Malgré ses échecs, il ne pouvait donc douter-et Prélati, à moitié assommé, devait douter moins encore-que s'il plaisait à Satan, ils trouveraient enfin cette poudre qui les comblerait de richesses et les rendrait même presque immortels, car à cette époque, la pierre philosophale passait non seulement pour transmuer les métaux vils, tels que l'étain, le plomb, le cuivre, en des métaux nobles comme l'argent et l'or, mais encore pour guérir toutes les maladies et prolonger, sans infirmités, la vie jusqu'aux limites jadis assignées aux patriarches.

Quelle singulière science! Ruminait Durtal, en relevant la trappe de sa cheminée et en se chauffant les pieds; malgré les railleries de ce temps qui, en fait de découvertes, n'exhume que des choses déjà perdues, la philosophie hermétique n'est pas absolument vaine.

Sous le nom d'isométrie, le maître de la chimie contemporaine, Dumas, reconnaît les théories des alchimistes exactes et Berthelot déclare " que nul ne peut affirmer que la fabrication des corps réputés simples soit impossible à priori ".

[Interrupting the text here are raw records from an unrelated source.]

(* ===== verification/TxManager.v ===== *)
(** * The transaction manager
    ([src/src/transaction/mod.rs], [src/src/transaction/key.rs])

    All active transactions by key.  The [DashMap] is a [gmap]; every operation
    of the source takes the lock of its entry for its whole length but for the
    removal of a transaction that ended, which finds the entry again.  A client
    transaction may own a [ConnectionHold]: dropping the transaction drops the
    hold, so the counters of the holds ([Holds]) are part of the state here. *)

From S2P Require Import Prelude Str Nom Timer Headers Uri Message Via Parser NameAddr Transport.
From S2P Require Import Cancel TxState.

(** ** Keys *)

Record TransactionKey := mkKey {
  key_branch : string;
  key_method : Method;
  sent_by : string;
}.

#[export] Instance TransactionKey_eq_dec : EqDecision TransactionKey.
Proof. solve_decision. Defined.
#[export] Instance TransactionKey_countable : Countable TransactionKey.
Proof.
  apply (inj_countable' (λ k, (key_branch k, key_method k, sent_by k))
           (λ x, mkKey x.1.1 x.1.2 x.2)).
  by intros [].
Defined.

Definition key_new (branch : string) (m : Method) (sent_by : string) : TransactionKey :=
  mkKey branch (match m with Ack => Invite | other => other end) sent_by.

(** [uuid] is the simple form of a fresh UUID. *)
Definition generate_branch (uuid : string) : string := "z9hG4bK-" +:+ uuid.

Definition format_sent_by (host : string) (port : option N) : string :=
  match port with Some port => host +:+ ":" +:+ dec port | None => host end.

Inductive TxError :=
  | NoViaHeader | BadVia (e : Via.ViaError) | EmptyVia | NoBranch
  | NoCSeqHeader | BadCSeq (e : CSeq.CSeqError)
  | ExpectedRequest
  | AckHasNoClientTransaction
  | AlreadyExists (k : TransactionKey)
  | NoTransaction (k : TransactionKey)
  | EventMismatch.

(** ** The manager *)

Inductive Transaction :=
  | TxIct (t : Ict.Ict)
  | TxNict (t : Nict.Nict)
  | TxIst (t : Ist.Ist)
  | TxNist (t : Nist.Nist).

Inductive ServerEvent := IstEvent (e : Ist.Event) | NistEvent (e : Nist.Event).
Inductive ClientEvent := IctEvent (e : Ict.Event) | NictEvent (e : Nict.Event).

Record ServerTransactionOutcome := mkOutcome {
  out_key : TransactionKey;
  out_actions : list Action;
  is_new : bool;
}.

Record TransactionManager := mkManager {
  transactions : gmap TransactionKey Transaction;
  timers : Timer.TimerConfig;
  holds : gmap ConnectionId N;
}.

Definition with_transactions (m : TransactionManager) (txs : gmap TransactionKey Transaction)
    : TransactionManager := mkManager txs (timers m) (holds m).
Definition with_holds (m : TransactionManager) (h : gmap ConnectionId N) : TransactionManager :=
  mkManager (transactions m) (timers m) h.

(** The connection a transaction holds open. *)
Definition tx_hold (t : Transaction) : option ConnectionId :=
  match t with
  | TxIct t => Ict.connection_hold t
  | TxNict t => Nict.connection_hold t
  | TxIst _ | TxNist _ => None
  end.

(** Dropping a transaction, or a hold. *)
Definition release (h : option ConnectionId) (m : TransactionManager) : TransactionManager :=
  match h with Some c => with_holds m (Holds.drop_hold c (holds m)) | None => m end.

(** [self.transactions.remove(key);], the result dropped. *)
Definition remove_and_drop (k : TransactionKey) (m : TransactionManager) : TransactionManager :=
  match transactions m !! k with
  | Some t => release (tx_hold t) (with_transactions m (delete k (transactions m)))
  | None => m
  end.

Definition is_terminated (a : Action) : bool :=
  match a with TxState.Terminated => true | _ => false end.

(** The transaction after an event, and its removal if it has ended. *)
Definition store_or_remove (k : TransactionKey) (t : Transaction) (actions : list Action)
    (m : TransactionManager) : TransactionManager :=
  let m := with_transactions m (<[k := t]> (transactions m)) in
  if existsb is_terminated actions then remove_and_drop k m else m.

Definition new (c : Timer.TimerConfig) : TransactionManager := mkManager ∅ c ∅.

Definition count (m : TransactionManager) : nat := size (transactions m).

Definition contains (k : TransactionKey) (m : TransactionManager) : bool :=
  bool_decide (is_Some (transactions m !! k)).

Section manager.
Context {U : Unicode} {P : Nom} {F32 : Float32}.
Implicit Types (m : TransactionManager) (k : TransactionKey).

Definition key_from_message (message : SipMessage) : result TxError TransactionKey :=
  let h := msg_headers message in
  via_raw ← ok_or NoViaHeader (match Headers.get "Via" h with
                               | Some v => Some v
                               | None => Headers.get "v" h
                               end);
  vias ← map_err BadVia (Via.parse_multi via_raw);
  top_via ← ok_or EmptyVia (head vias);
  branch ← ok_or NoBranch (Via.branch top_via);
  method ← match start_line message with
           | Request line => Ok (method line)
           | Response _ =>
               cseq_raw ← ok_or NoCSeqHeader (Headers.get "CSeq" h);
               cseq ← map_err BadCSeq (CSeq.parse cseq_raw);
               Ok (CSeq.cseq_method cseq)
           end;
  Ok (key_new branch method (format_sent_by (Via.host top_via) (Via.port top_via))).

(** The transaction [new_server_transaction] makes, and its actions. *)
Definition server_transaction_for (c : Timer.TimerConfig) (method : Method) (request : SipMessage)
    (tr : Transport) : Transaction * list Action :=
  match method with
  | Invite => (TxIst (Ist.new tr c), [PassToTu request])
  | _ =>
      let '(nist, actions) := Nist.new request tr c in (TxNist nist, actions ++ [PassToTu request])
  end.

Definition new_server_transaction (m : TransactionManager) (request : SipMessage) (tr : Transport)
    : TransactionManager * result TxError ServerTransactionOutcome :=
  match key_from_message request with
  | Err e => (m, Err e)
  | Ok k =>
      match msg_method request with
      | None => (m, Err ExpectedRequest)
      | Some Ack => (m, Ok (mkOutcome k [] true))
      | Some method =>
          let '(t, actions) := server_transaction_for (timers m) method request tr in
          match transactions m !! k with
          | None => (with_transactions m (<[k := t]> (transactions m)), Ok (mkOutcome k actions true))
          | Some _ => (m, Ok (mkOutcome k [] false))
          end
      end
  end.

(** Where the source returns [Result<Option<_>, String>]. *)
Definition handle_ack (m : TransactionManager) (uuid : string) (request : SipMessage)
    : TransactionManager * result TxError (option (TransactionKey * list Action)) :=
  match key_from_message request with
  | Err e => (m, Err e)
  | Ok k =>
      match transactions m !! k with
      | Some (TxIst t) =>
          let '(t, actions) := Ist.process uuid t (Ist.AckReceived request) in
          (store_or_remove k (TxIst t) actions m, Ok (Some (k, actions)))
      | _ => (m, Ok None)
      end
  end.

Definition handle_server_retransmit (m : TransactionManager) (uuid : string) (request : SipMessage)
    : TransactionManager * result TxError (option (TransactionKey * list Action)) :=
  match key_from_message request with
  | Err e => (m, Err e)
  | Ok k =>
      match transactions m !! k with
      | Some (TxIst t) =>
          let '(t, actions) := Ist.process uuid t (Ist.InviteRetransmit request) in
          (store_or_remove k (TxIst t) actions m, Ok (Some (k, actions)))
      | Some (TxNist t) =>
          let '(t, actions) := Nist.process uuid t (Nist.RequestRetransmit request) in
          (store_or_remove k (TxNist t) actions m, Ok (Some (k, actions)))
      | _ => (m, Ok None)
      end
  end.

Definition new_client_transaction (m : TransactionManager) (request : SipMessage) (wire : bytes)
    (tr : Transport) : TransactionManager * result TxError (TransactionKey * list Action) :=
  match key_from_message request with
  | Err e => (m, Err e)
  | Ok k =>
      match msg_method request with
      | Some Ack => (m, Err AckHasNoClientTransaction)
      | method =>
          let '(t, actions) :=
            match method with
            | Some Invite =>
                let '(ict, actions) := Ict.new wire tr (timers m) in (TxIct ict, actions)
            | _ => let '(nict, actions) := Nict.new wire tr (timers m) in (TxNict nict, actions)
            end in
          match transactions m !! k with
          | None => (with_transactions m (<[k := t]> (transactions m)), Ok (k, actions))
          | Some _ => (m, Err (AlreadyExists k))
          end
      end
  end.

Definition process_server_event (m : TransactionManager) (uuid : string) (k : TransactionKey)
    (event : ServerEvent) : TransactionManager * result TxError (list Action) :=
  match transactions m !! k, event with
  | None, _ => (m, Err (NoTransaction k))
  | Some (TxIst t), IstEvent e =>
      let '(t, actions) := Ist.process uuid t e in
      (store_or_remove k (TxIst t) actions m, Ok actions)
  | Some (TxNist t), NistEvent e =>
      let '(t, actions) := Nist.process uuid t e in
      (store_or_remove k (TxNist t) actions m, Ok actions)
  | Some _, _ => (m, Err EventMismatch)
  end.

Definition process_client_event (m : TransactionManager) (now : Instant) (k : TransactionKey)
    (event : ClientEvent) : TransactionManager * result TxError (list Action) :=
  match transactions m !! k, event with
  | None, _ => (m, Err (NoTransaction k))
  | Some (TxIct t), IctEvent e =>
      let '(t, actions) := Ict.process now t e in
      (store_or_remove k (TxIct t) actions m, Ok actions)
  | Some (TxNict t), NictEvent e =>
      let '(t, actions) := Nict.process t e in
      (store_or_remove k (TxNict t) actions m, Ok actions)
  | Some _, _ => (m, Err EventMismatch)
  end.

(** Storing a changed transaction back through [get_mut]. *)
Definition store (k : TransactionKey) (t : Transaction) (m : TransactionManager)
    : TransactionManager := with_transactions m (<[k := t]> (transactions m)).

Definition cancel_invite_client (m : TransactionManager) (k : TransactionKey)
    (reasons : list string) : TransactionManager * Ict.CancelOutcome :=
  match transactions m !! k with
  | Some (TxIct t) =>
      let '(t, outcome) := Ict.request_cancel t reasons in (store k (TxIct t) m, outcome)
  | _ => (m, Ict.NothingToSend)
  end.

Definition arm_no_response (m : TransactionManager) (k : TransactionKey) (after : Timer.duration)
    : TransactionManager * option Action :=
  match transactions m !! k with
  | Some (TxIct t) =>
      let '(t, a) := Ict.arm_no_response t after in (store k (TxIct t) m, a)
  | Some (TxNict t) =>
      let '(t, a) := Nict.arm_no_response t after in (store k (TxNict t) m, a)
  | _ => (m, None)
  end.

Definition disarm_no_response (m : TransactionManager) (k : TransactionKey)
    : TransactionManager * bool :=
  match transactions m !! k with
  | Some (TxIct t) =>
      let '(t, was) := Ict.disarm_no_response t in (store k (TxIct t) m, was)
  | _ => (m, false)
  end.

(** The transaction is dropped when its key has been taken again. *)
Definition restore_given_up (m : TransactionManager) (k : TransactionKey) (t : Transaction)
    : TransactionManager :=
  match transactions m !! k with
  | None => store k t m
  | Some _ => release (tx_hold t) m
  end.

Definition set_client_hop (m : TransactionManager) (k : TransactionKey) (h : BranchHop)
    : TransactionManager :=
  match transactions m !! k with
  | Some (TxIct t) => store k (TxIct (Ict.set_hop t h)) m
  | _ => m
  end.

Definition set_client_connection (m : TransactionManager) (k : TransactionKey) (c : ConnectionId)
    : TransactionManager :=
  match transactions m !! k with
  | Some (TxIct t) => store k (TxIct (Ict.set_connection t c)) m
  | _ => m
  end.

(** The hold replaces (and so drops) one the transaction had; with no client
    transaction to keep it, it is dropped itself. *)
Definition hold_client_connection (m : TransactionManager) (k : TransactionKey)
    (hold : ConnectionId) : TransactionManager :=
  match transactions m !! k with
  | Some (TxIct t) =>
      release (Ict.connection_hold t) (store k (TxIct (Ict.hold_connection t hold)) m)
  | Some (TxNict t) =>
      release (Nict.connection_hold t) (store k (TxNict (Nict.hold_connection t hold)) m)
  | _ => release (Some hold) m
  end.

(** The transaction taken out belongs to the caller, its hold with it. *)
Definition remove (m : TransactionManager) (k : TransactionKey)
    : TransactionManager * option Transaction :=
  (with_transactions m (delete k (transactions m)), transactions m !! k).

End manager.
(** ** Route entries *)

Lemma read_param_brackets s : brackets (show_uri_header (Route.read_param s)) ≤ brackets s.
Proof.
  unfold Route.read_param, show_uri_header. destruct (split_once "=" s) as [[n v]|] eqn:Hs; cbn [fst snd].
  - apply (count_split_once_by "<") in Hs. rewrite !count_app. change (brackets "=") with 0.
    pose proof (count_trim "<" n). pose proof (count_trim "<" v). lia.
  - rewrite append_nil_r. apply count_trim.
Qed.

Lemma entry_brackets part e :
  Route.parse part = Ok e → 1 ≤ brackets (Route.show e) ≤ brackets part.
Proof.
  unfold Route.parse. intros ([before rest] & H1 & H)%bind_Ok. apply ok_or_Ok in H1.
  apply bind_Ok in H as ([uri_str after] & H2 & H). apply ok_or_Ok in H2.
  apply bind_Ok in H as (u & H3 & [= <-]).
  apply count_split_once_at in H1. apply (count_split_once_by "<") in H2.
  assert (brackets (show_uri u) ≤ brackets uri_str) as Hu.
  { unfold parse_uri_standalone in H3. pose proof (count_trim "<" uri_str).
    destruct (parse_uri (trim uri_str)) as [[r u']|] eqn:Hp; [|done].
    cbn in H3. simplify_eq. apply uri_brackets in Hp. lia. }
  unfold Route.show. cbn [Route.uri Route.params].
  pose proof (count_trim "<" part). pose proof (count_trim "<" after).
  rewrite !count_app, show_params_brackets. change (brackets "<") with 1. change (brackets ">") with 0.
  case_match; [cbn; lia|]. unfold split_params.
  pose proof (sum_le (count_byte "<") (λ p, brackets (show_uri_header p)) Route.read_param
    (filter (λ s, trim s ≠ "") (split ";" (trim after))) read_param_brackets).
  pose proof (count_filter (count_byte "<") (λ s, trim s ≠ "") (split ";" (trim after))).
  pose proof (count_split "<" ";" (trim after)). lia.
Qed.

Lemma split_commas_brackets depth part input :
  sum_list_with (count_byte "<") (NameAddr.split_commas depth part input)
    ≤ brackets part + brackets input.
Proof.
  revert depth part. induction input as [|a input IH]; intros depth part;
    cbn [NameAddr.split_commas]; pose proof (count_trim "<" part).
  - case_match; cbn; lia.
  - assert (∀ d, sum_list_with (count_byte "<")
        (NameAddr.split_commas d (part +:+ String a "") input) ≤
        brackets part + brackets (String a input)) as Hgo.
    { intros d. specialize (IH d (part +:+ String a "")). rewrite count_app in IH. cbn in *. lia. }
    specialize (IH depth "").
    case_match; [apply Hgo|]. case_match; [apply Hgo|]. case_match; [|apply Hgo].
    case_match; cbn in *; lia.
Qed.

Lemma parse_multi_brackets raw entries :
  Route.parse_multi raw = Ok entries →
  sum_list_with (λ e, brackets (Route.show e)) entries ≤ brackets raw.
Proof.
  unfold Route.parse_multi, Route.split_comma_respecting_angles, NameAddr.split_comma_respecting_angles.
  pose proof (split_commas_brackets 0 "" raw) as Hs. change (brackets "") with 0 in Hs.
  revert Hs. generalize (NameAddr.split_commas 0 "" raw). intros parts Hs Hp.
  enough (sum_list_with (λ e, brackets (Route.show e)) entries ≤
          sum_list_with (count_byte "<") parts) by lia.
  clear Hs. apply result_mapM_Ok in Hp. induction Hp as [|part e parts' es Hp _ IH]; [done|].
  cbn. apply entry_brackets in Hp. lia.
Qed.

Lemma all_routes_brackets h :
  sum_list_with (λ e, brackets (Route.show e)) (all_routes h) ≤ route_brackets h.
Proof.
  unfold all_routes, route_brackets.
  induction (default [] (Headers.get_all "Route" h)) as [|raw l IH]; [done|].
  cbn [mbind list_bind sum_list_with]. rewrite sum_list_with_app.
  destruct (Route.parse_multi raw) as [es|] eqn:Hp; [|cbn; lia].
  apply parse_multi_brackets in Hp. lia.
Qed.

Lemma all_routes_In h e : e ∈ all_routes h → 1 ≤ brackets (Route.show e).
Proof.
  unfold all_routes. intros (raw & He & _)%list_elem_of_bind.
  destruct (Route.parse_multi raw) as [es|] eqn:Hp; [|by apply elem_of_nil in He].
  unfold Route.parse_multi in Hp. apply result_mapM_Ok in Hp.
  induction Hp as [|part e' parts es' Hp _ IH]; [by apply elem_of_nil in He|].
  apply elem_of_cons in He as [->|He]; [by apply entry_brackets in Hp as [? _]|by apply IH].
Qed.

Puis il y a eu des actes contrôlés, des faits certains. En sus de Nicolas Flamel qui semble bien, en effet, avoir réussi le grand oeuvre, au dix-septième siècle, le chimiste Van Helmont reçoit d'un inconnu un quart de grain de pierre philosophale et, avec ce grain, il transforme huit onces de mercure en or.

A la même époque, Helvétius qui combat le dogme des spagiriques reçoit également d'un autre inconnu une poudre de projection avec laquelle il convertit un lingot de plomb en or. Helvétius n'était pas précisément un jobard et Spinosa qui vérifia l'expérience et en attesta l'absolue véracité n'était cependant, lui non plus, ni un gobe-mouche, ni un béjaune!

Que penser enfin de cet homme mystérieux, de cet Alexandre Sethon qui, sous le nom du cosmopolite, parcourt l'Europe, opérant devant les princes, en public, transformant tous les métaux en or? Emprisonné par Christian Ii, électeur de Saxe, cet alchimiste dont le mépris des richesses était avéré, car jamais il ne gardait l'or qu'il créait et il vivait comme un pauvre, en priant Dieu, cet alchimiste supporta, tel qu'un saint, le martyre; il se laissa battre de verges, percer avec des pointes, refusa de livrer un secret, qu'il prétendait, ainsi que Nicolas Flamel, tenir du Seigneur même!

Et dire qu'à l'heure actuelle, ces recherches se continuent! Seulement, la plupart des hermétiques renient les vertus médicales et divines de la fameuse pierre. Ils pensent simplement que le grand magistère est un ferment qui, jeté dans les métaux en fusion, produit une transformation moléculaire semblable à celles que les matières organiques subissent lorsque, à l'aide d'une levure, elles fermentent.

Des Hermies, qui connaît ce monde-là, soutient que plus de quarante fourneaux alchimiques sont à présent allumés en France et que dans le Hanovre, dans la Bavière, les adeptes sont plus nombreux encore.

Ont-ils retrouvé l'incomparable secret des anciens âges? -c'est, malgré certaines affirmations, peu probable, puisque personne ne fabrique par artifice ce métal dont les origines sont si bizarres, si douteuses qu'en un procès qui eut lieu, au mois de novembre 1886, à Paris, entre des bailleurs de fonds et M. Popp, le constructeur des horloges pneumatiques de la ville, des chimistes de l'école des mines, des ingénieurs, déclarèrent à l'audience que l'on pouvait extraire l'or des pierres meulières; si bien que les murs qui nous abritent seraient placers et que des pépites se cacheraient dans les mansardes!